Nailgun Massacre

Album Title: 
Boned, Boxed And Buried
Release Date: 
Monday, January 12, 2015
Label: 
Review Type: 

When I listened to the debut album Backyard Butchery by Dutch act Nailgun Massacre (Slowrunner Records, 2011), I was totally blown away. I gave it a score of 90/100, by the way, and I do not think I did exaggerate. Also some other reviewers / magazines / webzines, though being less influential than Concreteweb and undersigned, evidently (smiley…), were pretty enthusiastic.

Then it took quite some time, but now, finally, the band returns with the successor, called Boned, Boxed And Buried. And look at the cover artwork. Read the titles, such as I Bury The Hatched In Your Face, Casket Full Of Fun, Where’s The Head?, Lower Me Down and so on. What do you think; did this band turn soft? No, not at all at first sight. And not either at second sight.
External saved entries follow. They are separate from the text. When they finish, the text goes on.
(* ===== verification/C2mBridge.v ===== *)
(** * The cNIGHT bridge: what happens to a transfer

    Models [src/pallets/c2m-bridge/src/lib.rs], the handler of the transfers that the
    token bridge hands over: small transfers are collected and flushed to the treasury,
    transfers to the reserve, to users approved by governance, and to nobody are turned
    into system transactions of the ledger.  The ledger API, the executor of system
    transactions and the hash function are parameters. *)

From S2P Require Import Prelude Frame PartnerChainsBridge.

Definition MAX_APPROVALS_PER_BATCH : Z := 32.

Record SubminimalTransfersState := { count : Z; sum : Z }.
Definition no_transfers : SubminimalTransfersState := {| count := 0; sum := 0 |}.

(** [b"midnight:bridge-transfer-nonce:"] *)
Definition NONCE_PREFIX : list Z :=
  [109; 105; 100; 110; 105; 103; 104; 116; 58; 98; 114; 105; 100; 103; 101; 45; 116; 114; 97; 110;
   115; 102; 101; 114; 45; 110; 111; 110; 99; 101; 58].

Section Pallet.
Context {Origin McTxHash Recipient Hash256 Tx XE L : Type}.
Context `{Countable McTxHash}.

#[local] Notation Transfer := (BridgeTransferV1 McTxHash Recipient).

Record Config := {
  (** [MidnightSystemTransactionExecutor::execute_system_transaction] *)
  execute_system_transaction : Tx -> L -> outcome XE (Hash256 * L);
  (** [MinBridgeAmountProvider::get_c_to_m_bridge_min_amount], from the ledger *)
  get_c_to_m_bridge_min_amount : L -> option Z;
  (** the constructors of [LedgerApi] *)
  construct_unlock_to_treasury : Z -> option Tx;
  construct_distribute_reserve : Z -> option Tx;
  construct_distribute_night : Z -> Recipient -> Hash256 -> option Tx;
  (** [blake2_256] *)
  blake2_256 : list Z -> Hash256;
  governance_origin : Origin -> bool
}.
Variable cfg : Config.

Inductive Event :=
| UserTransfer (h : McTxHash) (amount : Z) (recipient : Recipient) (midnight_tx_hash : Hash256)
| ReserveTransfer (h : McTxHash) (amount : Z) (midnight_tx_hash : Hash256)
| InvalidTransfer (h : McTxHash) (amount : Z) (midnight_tx_hash : Hash256)
| UnapprovedTransfer (h : McTxHash) (amount : Z) (recipient : Recipient) (midnight_tx_hash : Hash256)
| SubminimalFlushTransfer (amount : Z) (n : Z) (midnight_tx_hash : Hash256).

Record State := {
  SubminimalTransfersConfiguration : Z; (* subminimal_transfers_flush_threshold *)
  SubminimalTransfers : SubminimalTransfersState;
  TransferCounter : Z; (* u32 *)
  ApprovedMcTxHashes : gset McTxHash;
  parent_hash : list Z; (* frame_system *)
  ledger : L;
  events : list Event (* newest last *)
}.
Or third…

Seriously (just for once), Boned, Boxed And Buried is a great successor of that former piece of stinky stench. The album brings forty five minutes of mostly gore, filthy and xtreem Death Metal from the Old School. And once again American bands like Autopsy / Abscess, Mantas / early Death, Massacre, Necrophagia or the likes at the one hand, and any other piece of sh*t guys like Paul Speckmann or Roger Johansson might be involved with, have been of undeniable influence. And maybe the one and only difference (evolution?) in comparison to the debut might be the addition of UK’ish details, cf. very early Paradise Lost or Bolt Thrower, or Swedish nastiness à la f*ckin’ early Entombed / Nihilist, Dismember or Grave!
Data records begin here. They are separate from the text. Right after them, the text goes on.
(* ===== verification/SystemParameters.v ===== *)
(** * The system parameters

    Models [src/pallets/system-parameters/src/lib.rs]: the terms and conditions and the
    D-parameter, which governance sets and the committee selection reads. *)

From S2P Require Import Prelude Frame Plutus Domain.
From stdpp Require Import list.
Open Scope Z_scope.

Definition MAX_URL_SIZE : Z := 256.

Section Pallet.
Context {Origin Hash : Type}.
(** [SystemOrigin]; in the runtime it is the root origin. *)
Variable system_origin : Origin -> bool.

Record TermsAndConditions := { hash : Hash; url : Bytes }.

Inductive Event :=
| TermsAndConditionsUpdated (h : Hash) (u : Bytes)
| DParameterUpdated (num_permissioned num_registered : Z).

Record State := {
  TermsAndConditionsStorage : option TermsAndConditions;
  DParameterStorage : Z * Z;
  events : list Event
}.
Definition set_terms (t : TermsAndConditions) (s : State) : State :=
  {| TermsAndConditionsStorage := Some t; DParameterStorage := DParameterStorage s; events := events s |}.
Definition set_d_parameter (d : Z * Z) (s : State) : State :=
  {| TermsAndConditionsStorage := TermsAndConditionsStorage s; DParameterStorage := d; events := events s |}.
Definition deposit (e : Event) (s : State) : State :=
  {| TermsAndConditionsStorage := TermsAndConditionsStorage s; DParameterStorage := DParameterStorage s;
     events := events s ++ [e] |}.
Definition empty_storage : State :=
  {| TermsAndConditionsStorage := None; DParameterStorage := (0, 0); events := [] |}.

Inductive Error := UrlTooLong.

Record TermsAndConditionsGenesisConfig := { g_hash : option Hash; g_url : option Bytes }.
Record DParameterGenesisConfig := { g_permissioned : option Z; g_registered : option Z }.
Record GenesisConfig := {
  terms_and_conditions : TermsAndConditionsGenesisConfig;
  d_parameter : DParameterGenesisConfig
}.

(** The bytes of the default URL, [DEFAULT_TERMS_AND_CONDITIONS_URL] *)
Definition DEFAULT_TERMS_AND_CONDITIONS_URL : Bytes :=
  [104; 116; 116; 112; 115; 58; 47; 47; 119; 119; 119; 46; 109; 105; 100; 110; 105; 103; 104; 116; 46; 103; 100;
   47; 103; 108; 111; 98; 97; 108; 45; 116; 101; 114; 109; 115; 45; 116; 120; 116].

Notation Sys := (M State (dispatch_error Error)).

(** [GenesisConfig::build], on the empty storage *)
Definition build (g : GenesisConfig) : outcome Empty_set State :=
  let! h := some_or_panic (g_hash (terms_and_conditions g)) in
  let! u := some_or_panic (g_url (terms_and_conditions g)) in
  let! url_bounded := some_or_panic (bounded_try_from MAX_URL_SIZE u) in
  let s := set_terms {| hash := h; url := url_bounded |} empty_storage in
  Ok (match g_permissioned (d_parameter g), g_registered (d_parameter g) with
      | Some num_permissioned, Some num_registered => set_d_parameter (num_permissioned, num_registered) s
      | _, _ => s
      end).

Definition update_terms_and_conditions (origin : Origin) (h : Hash) (u : Bytes) : Sys unit :=
  do* ensure (system_origin origin) BadOrigin in
  let* url_bounded := ok_or (bounded_try_from MAX_URL_SIZE u) (ModuleError UrlTooLong) in
  do* modify (set_terms {| hash := h; url := url_bounded |}) in
  modify (deposit (TermsAndConditionsUpdated h url_bounded)).

Definition update_d_parameter (origin : Origin) (num_permissioned num_registered : Z) : Sys unit :=
  do* ensure (system_origin origin) BadOrigin in
  do* modify (set_d_parameter (num_permissioned, num_registered)) in
  modify (deposit (DParameterUpdated num_permissioned num_registered)).

Definition get_terms_and_conditions (s : State) : option TermsAndConditions := TermsAndConditionsStorage s.
Definition get_d_parameter (s : State) : DParameter :=
  {| num_permissioned_candidates := fst (DParameterStorage s);
     num_registered_candidates := snd (DParameterStorage s) |}.

(** ** Calls and chains *)

Inductive Call :=
| UpdateTermsAndConditions (h : Hash) (u : Bytes)
| UpdateDParameter (num_permissioned num_registered : Z).

Definition dispatch (origin : Origin) (c : Call) : Sys unit :=
  match c with
  | UpdateTermsAndConditions h u => update_terms_and_conditions origin h u
  | UpdateDParameter p r => update_d_parameter origin p r
  end.

(** What the decoding of a call and of the configuration ensures. *)
Definition typed (c : Call) : Prop :=
  match c with
  | UpdateTermsAndConditions _ _ => True
  | UpdateDParameter p r => in_u 16 p /\ in_u 16 r
  end.
Definition genesis_typed (g : GenesisConfig) : Prop :=
  (forall p, g_permissioned (d_parameter g) = Some p -> in_u 16 p) /\
  (forall r, g_registered (d_parameter g) = Some r -> in_u 16 r).

Inductive reachable (g : GenesisConfig) : State -> Prop :=
| reachable_genesis s : build g = Ok s -> reachable g s
| reachable_call s o c s' : reachable g s -> typed c -> dispatch o c s = Ok (tt, s') -> reachable g s'.

(** The parameters that a list of events announces, after given ones. *)
Definition announced (p : TermsAndConditions * DParameter) (es : list Event) : TermsAndConditions * DParameter :=
  foldl (fun p e => match e with
                    | TermsAndConditionsUpdated h u => ({| hash := h; url := u |}, snd p)
                    | DParameterUpdated np nr =>
                        (fst p, {| num_permissioned_candidates := np; num_registered_candidates := nr |})
                    end) p es.

Lemma bounded_try_from_Some {A} b (l l' : list A) : bounded_try_from b l = Some l' -> l' = l /\ len l <= b.
Proof. unfold bounded_try_from. destruct (Z.leb_spec (len l) b); naive_solver. Qed.

(** On every chain there are terms and conditions, their URL fits its bound and the
    two numbers of the D-parameter fit 16 bits; calls of other origins than the system's
    fail; and the parameters are those of the genesis, as updated by the events. *)
Theorem system_parameters_typed g s0 s :
  genesis_typed g -> build g = Ok s0 -> reachable g s ->
  (forall o c, system_origin o = false -> dispatch o c s = Err BadOrigin) /\
  in_u 16 (num_permissioned_candidates (get_d_parameter s)) /\
  in_u 16 (num_registered_candidates (get_d_parameter s)) /\
  exists t t0, get_terms_and_conditions s0 = Some t0 /\ get_terms_and_conditions s = Some t /\
    (t, get_d_parameter s) = announced (t0, get_d_parameter s0) (events s) /\ len (url t) <= MAX_URL_SIZE.
Proof.
  intros [Hp Hr] H0 Hreach. split.
  { intros o [] Ho; simpl; unfold update_terms_and_conditions, update_d_parameter; unfold_m; by rewrite Ho. }
  induction Hreach as [s Hs|s o c s' _ IH Hc Hd].
  - assert (s = s0) as -> by congruence. unfold build in H0.
    destruct (g_hash _) as [h|]; [|done]. destruct (g_url _) as [u|]; [|done]. simpl in H0.
    destruct (bounded_try_from MAX_URL_SIZE u) as [u'|] eqn:Hu; [|done]. simpl in H0.
    apply bounded_try_from_Some in Hu as [-> Hu].
    destruct (g_permissioned _) as [p|] eqn:Ep, (g_registered _) as [r|] eqn:Er; injection H0 as <-; simpl.
    all: split; [|split; [|by eexists _, _]]; auto; unfold in_u, umax; simpl; lia.
  - destruct IH as (Hp' & Hr' & t & t0 & Ht0 & Ht & Ha & Hu). destruct c as [h u|p r]; simpl in Hd.
    + unfold update_terms_and_conditions in Hd. unfold_m. destruct (system_origin o); [|done].
      destruct (bounded_try_from MAX_URL_SIZE u) as [u'|] eqn:Eu; [|done]. injection Hd as <-.
      apply bounded_try_from_Some in Eu as [-> Eu]. split; [done|]. split; [done|]. eexists _, t0. split; [done|].
      split; [reflexivity|]. split; [|done]. simpl. unfold announced in *. rewrite foldl_app, <-Ha. done.
    + unfold update_d_parameter in Hd. unfold_m. destruct (system_origin o); [|done]. injection Hd as <-.
      destruct Hc. split; [done|]. split; [done|]. exists t, t0. split; [done|]. split; [done|]. split; [|done].
      simpl. unfold announced in *. rewrite foldl_app, <-Ha. done.
Qed.
End Pallet.
Arguments TermsAndConditions : clear implicits.
Arguments State : clear implicits.
Arguments GenesisConfig : clear implicits.

Lemma system_parameters_typed_witness :
  let g := {| terms_and_conditions := {| g_hash := Some 7; g_url := Some DEFAULT_TERMS_AND_CONDITIONS_URL |};
              d_parameter := {| g_permissioned := Some 10; g_registered := None |} |} in
  exists s0 s : State Z, build g = Ok s0 /\
    update_d_parameter (fun o : bool => o) true 6 4 s0 = Ok (tt, s) /\
    exists t t0 : TermsAndConditions Z, get_terms_and_conditions s0 = Some t0 /\ get_terms_and_conditions s = Some t /\
      (t, get_d_parameter s) = announced (t0, get_d_parameter s0) (events s) /\ len (url t) <= MAX_URL_SIZE.
Proof.
  intros g. eexists _, _. split; [reflexivity|]. split; [reflexivity|].
  apply (system_parameters_typed (fun o : bool => o) g).
  - split; intros x [= <-]; unfold in_u, umax; simpl; lia.
  - reflexivity.
  - eapply (reachable_call _ g _ true (UpdateDParameter 6 4)); [by apply reachable_genesis| |reflexivity].
    split; unfold in_u, umax; simpl; lia.
Defined.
The whole is rather down-tuned and slow to up-tempo (with some faster parts, of course, yet quite some ultra-slow passages as well), which makes the listener being focused on the gore structures rather than some devastating speed. It works for (comparable) bands like Autopsy, Obituary, Nihilist, Pestilence, Asphyx or Bolt Thrower, so why not here?...

However, I have some remarks. What’s the use of adding an unnecessary version of The Funeral March, and I do miss the grotesque inspirational elements from the debuts. It does not mean that I do not like this album; on the contrary. But since I simply adored the debut, this second one sort of leaves me unsatisfied. And yes, that isn’t but a personal, purely subjective opinion, but you see: I am the reviewer right now, all right?!